### Work required
In the records below, begin at the line containing "[calculate_final_score], the start-up" and end at the line containing "([B64]), to check"; quote every line in that span exactly, including both boundary lines, and no others.

(Stored data entries)
== == ==

(** * Hackathon judge: scoring, upsert and ranking report

    A shallow embedding of [hackathon_judge.py]: the two handlers
    [submit_score] and [generate_report], the pure helper
    [calculate_final_score], the start-up code that creates [scores.csv],
    and the constant [TEAM_NAMES].

    Modelling decisions, all of them visible in the definitions below:

    - The file [scores.csv] is modelled at the level of the table pandas
      parses from it ([csv_file]): the file may be absent, zero bytes long,
      unparsable, parse to a table without the expected columns, or parse to
      a list of typed rows.  Writing a table and reading it back is taken to
      give the same rows.
    - Python numbers are the exact rationals [Q]; the literals [0.30] and
      [0.20] are [3/10] and [2/10], and rounding is exact round-half-even.
      Binary floating point (and NaN) is outside the model, except that
      [calculate_final_score] is evaluated a second time on IEEE doubles
      ([B64]), to check the values the rational model gives.
    - Python [str] is [string]; [strip] and [lower] are modelled on ASCII.
    - Exceptions are values of [exn]; a Python computation is a function
      from the world to an [outcome] and a new world ([py]). *)

From Stdlib Require Import PrimFloat FloatOps SpecFloat.
From Stdlib Require Uint63.
From Stdlib Require Import QArith Qabs ZArith Lia List Ascii.
From stdpp Require Import base list strings gmap sorting pretty.

Open Scope string_scope.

== == ==

### Task output
    [calculate_final_score], the start-up code that creates [scores.csv],
    and the constant [TEAM_NAMES].

    Modelling decisions, all of them visible in the definitions below:

    - The file [scores.csv] is modelled at the level of the table pandas
      parses from it ([csv_file]): the file may be absent, zero bytes long,
      unparsable, parse to a table without the expected columns, or parse to
      a list of typed rows.  Writing a table and reading it back is taken to
      give the same rows.
    - Python numbers are the exact rationals [Q]; the literals [0.30] and
      [0.20] are [3/10] and [2/10], and rounding is exact round-half-even.
      Binary floating point (and NaN) is outside the model, except that
      [calculate_final_score] is evaluated a second time on IEEE doubles
      ([B64]), to check the values the rational model gives.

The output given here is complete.